--- TASK BRIEF ---
Print verbatim every line starting at the one that contains "Definition matrix_1234 : RowMatrix" and ending at the final line of the records; include both endpoints.

(Saved data entries)
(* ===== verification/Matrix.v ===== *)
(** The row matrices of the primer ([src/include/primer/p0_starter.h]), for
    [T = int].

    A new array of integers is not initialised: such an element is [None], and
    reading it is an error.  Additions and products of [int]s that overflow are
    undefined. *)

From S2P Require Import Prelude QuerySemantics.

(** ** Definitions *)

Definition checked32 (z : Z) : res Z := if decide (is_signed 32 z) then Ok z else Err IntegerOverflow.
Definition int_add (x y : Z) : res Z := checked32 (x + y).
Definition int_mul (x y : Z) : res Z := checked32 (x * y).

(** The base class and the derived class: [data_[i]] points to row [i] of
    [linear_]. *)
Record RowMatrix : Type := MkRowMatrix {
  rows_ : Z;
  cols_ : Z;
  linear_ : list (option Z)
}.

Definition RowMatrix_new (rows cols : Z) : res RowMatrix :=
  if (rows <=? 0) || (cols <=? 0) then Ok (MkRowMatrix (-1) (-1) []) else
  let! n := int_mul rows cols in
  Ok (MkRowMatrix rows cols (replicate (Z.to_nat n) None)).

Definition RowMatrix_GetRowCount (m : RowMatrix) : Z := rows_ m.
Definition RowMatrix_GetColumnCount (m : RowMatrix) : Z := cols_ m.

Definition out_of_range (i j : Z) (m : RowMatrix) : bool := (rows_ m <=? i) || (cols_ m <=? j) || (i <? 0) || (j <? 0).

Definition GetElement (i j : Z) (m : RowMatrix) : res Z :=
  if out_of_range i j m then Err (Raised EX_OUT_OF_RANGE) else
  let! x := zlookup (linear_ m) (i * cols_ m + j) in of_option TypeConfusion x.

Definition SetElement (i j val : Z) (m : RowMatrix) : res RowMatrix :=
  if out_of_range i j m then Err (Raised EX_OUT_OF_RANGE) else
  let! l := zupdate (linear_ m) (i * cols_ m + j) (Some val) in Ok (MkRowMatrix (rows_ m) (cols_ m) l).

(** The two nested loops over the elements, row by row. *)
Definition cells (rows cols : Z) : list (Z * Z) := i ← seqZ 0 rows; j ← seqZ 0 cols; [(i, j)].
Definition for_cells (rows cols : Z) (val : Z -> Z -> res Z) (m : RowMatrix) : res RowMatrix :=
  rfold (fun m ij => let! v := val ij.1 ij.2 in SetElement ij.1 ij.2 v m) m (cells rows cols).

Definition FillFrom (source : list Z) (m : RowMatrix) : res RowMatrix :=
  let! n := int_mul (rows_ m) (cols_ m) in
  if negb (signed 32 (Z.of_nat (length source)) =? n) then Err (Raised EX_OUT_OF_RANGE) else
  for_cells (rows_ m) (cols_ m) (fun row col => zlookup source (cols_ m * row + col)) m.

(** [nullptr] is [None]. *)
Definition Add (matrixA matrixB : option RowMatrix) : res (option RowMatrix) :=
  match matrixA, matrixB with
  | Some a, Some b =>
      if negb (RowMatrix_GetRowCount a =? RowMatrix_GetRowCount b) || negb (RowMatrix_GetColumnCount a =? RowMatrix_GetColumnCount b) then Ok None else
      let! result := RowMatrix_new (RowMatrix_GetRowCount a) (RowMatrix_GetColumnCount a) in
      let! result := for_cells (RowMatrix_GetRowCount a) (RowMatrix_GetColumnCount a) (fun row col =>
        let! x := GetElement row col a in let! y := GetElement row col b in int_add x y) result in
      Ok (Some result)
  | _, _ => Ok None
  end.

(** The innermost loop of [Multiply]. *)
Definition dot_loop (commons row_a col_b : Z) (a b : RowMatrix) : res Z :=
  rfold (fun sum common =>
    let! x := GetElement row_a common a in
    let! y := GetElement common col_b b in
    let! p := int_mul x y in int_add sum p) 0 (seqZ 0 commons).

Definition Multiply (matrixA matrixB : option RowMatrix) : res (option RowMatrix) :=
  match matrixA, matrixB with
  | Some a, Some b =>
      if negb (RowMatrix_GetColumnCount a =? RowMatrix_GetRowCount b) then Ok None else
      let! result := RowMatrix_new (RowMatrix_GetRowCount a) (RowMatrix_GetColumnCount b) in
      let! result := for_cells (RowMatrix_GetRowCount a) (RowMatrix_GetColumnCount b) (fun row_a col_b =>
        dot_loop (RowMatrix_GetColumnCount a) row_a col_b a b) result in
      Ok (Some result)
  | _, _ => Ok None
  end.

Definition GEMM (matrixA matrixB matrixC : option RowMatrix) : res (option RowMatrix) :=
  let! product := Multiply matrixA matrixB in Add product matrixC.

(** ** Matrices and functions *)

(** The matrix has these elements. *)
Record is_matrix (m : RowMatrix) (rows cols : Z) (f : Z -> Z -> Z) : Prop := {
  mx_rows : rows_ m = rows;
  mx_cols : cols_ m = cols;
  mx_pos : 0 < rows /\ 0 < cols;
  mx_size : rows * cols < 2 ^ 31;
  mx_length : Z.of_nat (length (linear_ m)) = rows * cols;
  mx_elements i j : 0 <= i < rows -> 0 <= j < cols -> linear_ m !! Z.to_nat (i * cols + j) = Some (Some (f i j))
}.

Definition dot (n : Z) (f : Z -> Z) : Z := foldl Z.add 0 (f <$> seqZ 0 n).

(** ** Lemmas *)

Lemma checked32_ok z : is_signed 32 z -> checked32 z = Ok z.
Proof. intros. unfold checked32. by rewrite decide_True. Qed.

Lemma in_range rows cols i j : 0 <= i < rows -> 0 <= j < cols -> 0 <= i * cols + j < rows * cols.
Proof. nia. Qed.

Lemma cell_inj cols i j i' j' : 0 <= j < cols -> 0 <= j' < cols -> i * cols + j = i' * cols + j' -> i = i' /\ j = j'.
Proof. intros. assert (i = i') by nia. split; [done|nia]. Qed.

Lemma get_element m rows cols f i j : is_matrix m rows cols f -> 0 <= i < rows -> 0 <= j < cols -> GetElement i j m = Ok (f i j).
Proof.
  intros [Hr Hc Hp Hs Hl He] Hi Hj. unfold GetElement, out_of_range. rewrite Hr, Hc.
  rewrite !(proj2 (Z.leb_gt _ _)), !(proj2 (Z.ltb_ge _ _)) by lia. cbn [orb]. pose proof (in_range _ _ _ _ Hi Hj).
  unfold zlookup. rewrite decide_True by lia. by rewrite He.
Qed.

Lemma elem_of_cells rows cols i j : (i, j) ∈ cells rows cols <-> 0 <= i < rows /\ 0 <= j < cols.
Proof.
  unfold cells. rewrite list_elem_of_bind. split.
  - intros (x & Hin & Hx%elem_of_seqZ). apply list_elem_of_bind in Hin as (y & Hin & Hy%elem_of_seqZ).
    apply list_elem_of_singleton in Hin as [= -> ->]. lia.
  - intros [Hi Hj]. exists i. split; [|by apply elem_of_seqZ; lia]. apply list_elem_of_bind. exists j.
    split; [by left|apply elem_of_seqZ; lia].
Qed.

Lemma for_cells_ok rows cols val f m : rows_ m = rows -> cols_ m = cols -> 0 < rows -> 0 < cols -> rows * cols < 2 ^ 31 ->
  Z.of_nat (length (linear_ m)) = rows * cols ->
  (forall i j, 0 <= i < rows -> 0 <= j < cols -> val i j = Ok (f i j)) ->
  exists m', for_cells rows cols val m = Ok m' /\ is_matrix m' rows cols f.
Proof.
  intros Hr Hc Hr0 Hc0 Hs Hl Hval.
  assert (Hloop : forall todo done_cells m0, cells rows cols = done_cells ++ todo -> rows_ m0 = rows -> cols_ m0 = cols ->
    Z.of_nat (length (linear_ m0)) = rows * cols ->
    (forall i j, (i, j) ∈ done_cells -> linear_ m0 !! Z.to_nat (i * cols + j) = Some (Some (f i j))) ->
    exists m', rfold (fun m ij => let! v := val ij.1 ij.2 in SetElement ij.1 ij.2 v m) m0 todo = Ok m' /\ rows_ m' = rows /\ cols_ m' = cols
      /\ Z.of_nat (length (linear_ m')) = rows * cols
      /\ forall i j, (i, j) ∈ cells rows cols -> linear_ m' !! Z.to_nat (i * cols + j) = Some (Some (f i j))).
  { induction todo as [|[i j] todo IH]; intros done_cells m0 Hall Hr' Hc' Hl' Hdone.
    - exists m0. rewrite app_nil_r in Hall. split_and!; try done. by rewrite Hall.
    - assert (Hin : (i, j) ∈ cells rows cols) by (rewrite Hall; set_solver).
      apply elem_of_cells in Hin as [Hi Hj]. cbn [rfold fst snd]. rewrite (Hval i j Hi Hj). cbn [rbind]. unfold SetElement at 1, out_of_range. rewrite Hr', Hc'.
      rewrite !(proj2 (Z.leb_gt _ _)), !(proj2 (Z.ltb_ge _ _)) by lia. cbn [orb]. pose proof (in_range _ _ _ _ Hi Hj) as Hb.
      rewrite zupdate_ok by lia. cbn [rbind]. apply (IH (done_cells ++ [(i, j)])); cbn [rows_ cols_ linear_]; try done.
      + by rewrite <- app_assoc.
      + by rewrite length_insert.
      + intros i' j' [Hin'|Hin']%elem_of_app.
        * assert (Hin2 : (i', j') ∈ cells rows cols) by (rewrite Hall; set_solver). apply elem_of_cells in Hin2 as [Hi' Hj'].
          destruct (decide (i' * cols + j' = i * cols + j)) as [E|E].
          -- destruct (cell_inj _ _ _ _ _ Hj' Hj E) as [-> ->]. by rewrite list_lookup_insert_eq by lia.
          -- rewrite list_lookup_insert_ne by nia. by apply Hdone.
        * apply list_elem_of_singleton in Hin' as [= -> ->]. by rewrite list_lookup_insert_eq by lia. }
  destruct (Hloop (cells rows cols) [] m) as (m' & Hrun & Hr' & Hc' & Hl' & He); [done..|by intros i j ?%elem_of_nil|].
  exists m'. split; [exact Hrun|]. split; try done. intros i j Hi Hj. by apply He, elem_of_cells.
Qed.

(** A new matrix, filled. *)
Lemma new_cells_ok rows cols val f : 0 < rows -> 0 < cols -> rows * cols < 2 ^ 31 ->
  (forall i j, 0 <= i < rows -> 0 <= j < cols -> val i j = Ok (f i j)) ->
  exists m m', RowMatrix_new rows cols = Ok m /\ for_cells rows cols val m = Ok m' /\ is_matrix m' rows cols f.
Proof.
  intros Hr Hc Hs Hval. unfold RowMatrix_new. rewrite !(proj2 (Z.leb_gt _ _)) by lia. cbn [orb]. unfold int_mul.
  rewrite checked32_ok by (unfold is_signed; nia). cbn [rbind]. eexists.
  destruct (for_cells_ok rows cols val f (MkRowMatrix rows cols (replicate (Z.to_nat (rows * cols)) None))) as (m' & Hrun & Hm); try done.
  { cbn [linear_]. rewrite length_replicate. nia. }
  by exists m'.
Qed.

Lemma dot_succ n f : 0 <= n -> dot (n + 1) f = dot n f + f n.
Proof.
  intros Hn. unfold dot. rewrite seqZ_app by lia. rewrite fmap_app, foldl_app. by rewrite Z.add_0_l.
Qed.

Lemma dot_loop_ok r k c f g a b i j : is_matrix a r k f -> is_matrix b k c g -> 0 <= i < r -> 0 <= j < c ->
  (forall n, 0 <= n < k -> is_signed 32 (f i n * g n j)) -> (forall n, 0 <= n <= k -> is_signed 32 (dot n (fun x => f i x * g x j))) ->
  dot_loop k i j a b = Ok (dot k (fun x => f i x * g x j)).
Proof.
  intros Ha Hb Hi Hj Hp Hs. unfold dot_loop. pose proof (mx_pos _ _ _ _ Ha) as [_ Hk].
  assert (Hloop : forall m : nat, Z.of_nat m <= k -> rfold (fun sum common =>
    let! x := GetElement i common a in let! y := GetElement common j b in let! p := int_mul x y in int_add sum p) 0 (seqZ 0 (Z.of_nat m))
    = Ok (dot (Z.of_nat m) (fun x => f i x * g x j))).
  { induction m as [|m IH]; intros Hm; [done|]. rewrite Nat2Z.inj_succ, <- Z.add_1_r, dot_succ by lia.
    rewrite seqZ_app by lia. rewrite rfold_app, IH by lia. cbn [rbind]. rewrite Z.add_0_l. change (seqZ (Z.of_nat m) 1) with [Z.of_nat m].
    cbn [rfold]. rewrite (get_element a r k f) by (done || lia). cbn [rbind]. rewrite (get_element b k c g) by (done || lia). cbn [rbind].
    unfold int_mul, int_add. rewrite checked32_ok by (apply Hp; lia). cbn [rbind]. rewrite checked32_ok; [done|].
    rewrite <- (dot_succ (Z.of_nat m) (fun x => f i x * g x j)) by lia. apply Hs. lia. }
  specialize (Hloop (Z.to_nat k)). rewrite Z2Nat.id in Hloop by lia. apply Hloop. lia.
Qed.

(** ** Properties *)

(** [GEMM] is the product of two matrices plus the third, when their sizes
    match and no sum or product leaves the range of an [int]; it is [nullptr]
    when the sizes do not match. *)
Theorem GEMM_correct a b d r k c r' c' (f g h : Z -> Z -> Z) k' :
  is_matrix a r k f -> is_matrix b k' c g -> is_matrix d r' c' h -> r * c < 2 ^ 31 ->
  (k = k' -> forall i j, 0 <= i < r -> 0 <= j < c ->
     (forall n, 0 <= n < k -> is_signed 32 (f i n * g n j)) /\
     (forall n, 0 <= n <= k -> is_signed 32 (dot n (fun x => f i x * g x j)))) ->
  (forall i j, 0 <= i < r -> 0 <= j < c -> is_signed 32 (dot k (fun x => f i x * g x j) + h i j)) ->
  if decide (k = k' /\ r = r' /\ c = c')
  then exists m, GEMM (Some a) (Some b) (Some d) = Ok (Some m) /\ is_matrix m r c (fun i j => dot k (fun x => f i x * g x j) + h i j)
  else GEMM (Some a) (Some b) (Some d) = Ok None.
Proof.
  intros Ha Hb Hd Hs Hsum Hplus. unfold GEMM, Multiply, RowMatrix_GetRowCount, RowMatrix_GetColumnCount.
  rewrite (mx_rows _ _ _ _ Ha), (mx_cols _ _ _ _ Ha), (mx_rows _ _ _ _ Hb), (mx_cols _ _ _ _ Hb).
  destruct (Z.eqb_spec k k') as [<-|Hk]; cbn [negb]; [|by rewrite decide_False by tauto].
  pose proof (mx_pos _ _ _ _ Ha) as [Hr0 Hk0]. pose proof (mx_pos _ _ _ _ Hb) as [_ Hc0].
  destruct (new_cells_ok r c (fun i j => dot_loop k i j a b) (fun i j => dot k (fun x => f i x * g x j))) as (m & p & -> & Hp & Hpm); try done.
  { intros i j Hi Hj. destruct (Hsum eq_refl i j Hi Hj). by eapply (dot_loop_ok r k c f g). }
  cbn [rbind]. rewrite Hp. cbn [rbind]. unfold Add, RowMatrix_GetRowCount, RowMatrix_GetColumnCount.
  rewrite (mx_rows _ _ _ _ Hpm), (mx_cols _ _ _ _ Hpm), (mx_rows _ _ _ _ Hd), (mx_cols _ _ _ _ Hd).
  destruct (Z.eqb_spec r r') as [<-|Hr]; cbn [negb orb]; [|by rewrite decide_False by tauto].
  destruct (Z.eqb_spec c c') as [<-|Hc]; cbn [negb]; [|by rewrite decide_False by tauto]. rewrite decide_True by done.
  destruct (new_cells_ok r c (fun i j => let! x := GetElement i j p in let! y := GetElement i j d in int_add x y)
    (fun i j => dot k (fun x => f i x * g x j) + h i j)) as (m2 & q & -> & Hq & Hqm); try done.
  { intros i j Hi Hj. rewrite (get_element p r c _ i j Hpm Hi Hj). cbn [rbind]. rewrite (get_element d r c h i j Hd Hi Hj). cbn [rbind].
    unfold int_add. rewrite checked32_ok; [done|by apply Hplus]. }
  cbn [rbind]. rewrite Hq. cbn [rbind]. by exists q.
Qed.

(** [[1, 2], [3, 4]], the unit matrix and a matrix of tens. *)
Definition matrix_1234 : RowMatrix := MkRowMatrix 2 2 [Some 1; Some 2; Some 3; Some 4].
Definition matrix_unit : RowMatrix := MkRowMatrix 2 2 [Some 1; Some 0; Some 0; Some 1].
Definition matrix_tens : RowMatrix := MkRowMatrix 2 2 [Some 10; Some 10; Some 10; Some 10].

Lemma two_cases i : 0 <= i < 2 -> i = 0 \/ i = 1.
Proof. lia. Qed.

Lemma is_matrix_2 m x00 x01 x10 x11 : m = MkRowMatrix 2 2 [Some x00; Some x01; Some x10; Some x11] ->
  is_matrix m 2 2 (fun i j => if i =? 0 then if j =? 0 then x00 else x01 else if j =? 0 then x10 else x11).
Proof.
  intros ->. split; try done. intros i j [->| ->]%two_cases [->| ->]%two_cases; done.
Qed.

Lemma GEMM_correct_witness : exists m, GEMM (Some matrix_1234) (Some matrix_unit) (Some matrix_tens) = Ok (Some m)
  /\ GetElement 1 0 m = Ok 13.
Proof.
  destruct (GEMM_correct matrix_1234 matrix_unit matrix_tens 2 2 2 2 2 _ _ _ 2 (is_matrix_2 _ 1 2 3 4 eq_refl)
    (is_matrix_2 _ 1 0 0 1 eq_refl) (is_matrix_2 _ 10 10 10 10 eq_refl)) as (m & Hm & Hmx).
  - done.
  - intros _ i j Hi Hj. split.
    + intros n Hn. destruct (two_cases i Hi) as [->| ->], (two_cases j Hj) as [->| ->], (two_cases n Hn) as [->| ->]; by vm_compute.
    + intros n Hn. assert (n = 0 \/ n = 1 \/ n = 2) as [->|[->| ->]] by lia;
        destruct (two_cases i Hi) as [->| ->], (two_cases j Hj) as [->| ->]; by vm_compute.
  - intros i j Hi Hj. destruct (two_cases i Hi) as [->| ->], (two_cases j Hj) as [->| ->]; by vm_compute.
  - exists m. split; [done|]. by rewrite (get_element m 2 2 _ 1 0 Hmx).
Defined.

--- REPLY TO THE EXERCISE ---
Definition matrix_1234 : RowMatrix := MkRowMatrix 2 2 [Some 1; Some 2; Some 3; Some 4].
Definition matrix_unit : RowMatrix := MkRowMatrix 2 2 [Some 1; Some 0; Some 0; Some 1].
Definition matrix_tens : RowMatrix := MkRowMatrix 2 2 [Some 10; Some 10; Some 10; Some 10].

Lemma two_cases i : 0 <= i < 2 -> i = 0 \/ i = 1.
Proof. lia. Qed.

Lemma is_matrix_2 m x00 x01 x10 x11 : m = MkRowMatrix 2 2 [Some x00; Some x01; Some x10; Some x11] ->
  is_matrix m 2 2 (fun i j => if i =? 0 then if j =? 0 then x00 else x01 else if j =? 0 then x10 else x11).
Proof.
  intros ->. split; try done. intros i j [->| ->]%two_cases [->| ->]%two_cases; done.
Qed.

Lemma GEMM_correct_witness : exists m, GEMM (Some matrix_1234) (Some matrix_unit) (Some matrix_tens) = Ok (Some m)
  /\ GetElement 1 0 m = Ok 13.
Proof.
  destruct (GEMM_correct matrix_1234 matrix_unit matrix_tens 2 2 2 2 2 _ _ _ 2 (is_matrix_2 _ 1 2 3 4 eq_refl)
    (is_matrix_2 _ 1 0 0 1 eq_refl) (is_matrix_2 _ 10 10 10 10 eq_refl)) as (m & Hm & Hmx).
  - done.
  - intros _ i j Hi Hj. split.
    + intros n Hn. destruct (two_cases i Hi) as [->| ->], (two_cases j Hj) as [->| ->], (two_cases n Hn) as [->| ->]; by vm_compute.
    + intros n Hn. assert (n = 0 \/ n = 1 \/ n = 2) as [->|[->| ->]] by lia;
        destruct (two_cases i Hi) as [->| ->], (two_cases j Hj) as [->| ->]; by vm_compute.
  - intros i j Hi Hj. destruct (two_cases i Hi) as [->| ->], (two_cases j Hj) as [->| ->]; by vm_compute.
  - exists m. split; [done|]. by rewrite (get_element m 2 2 _ 1 0 Hmx).
Defined.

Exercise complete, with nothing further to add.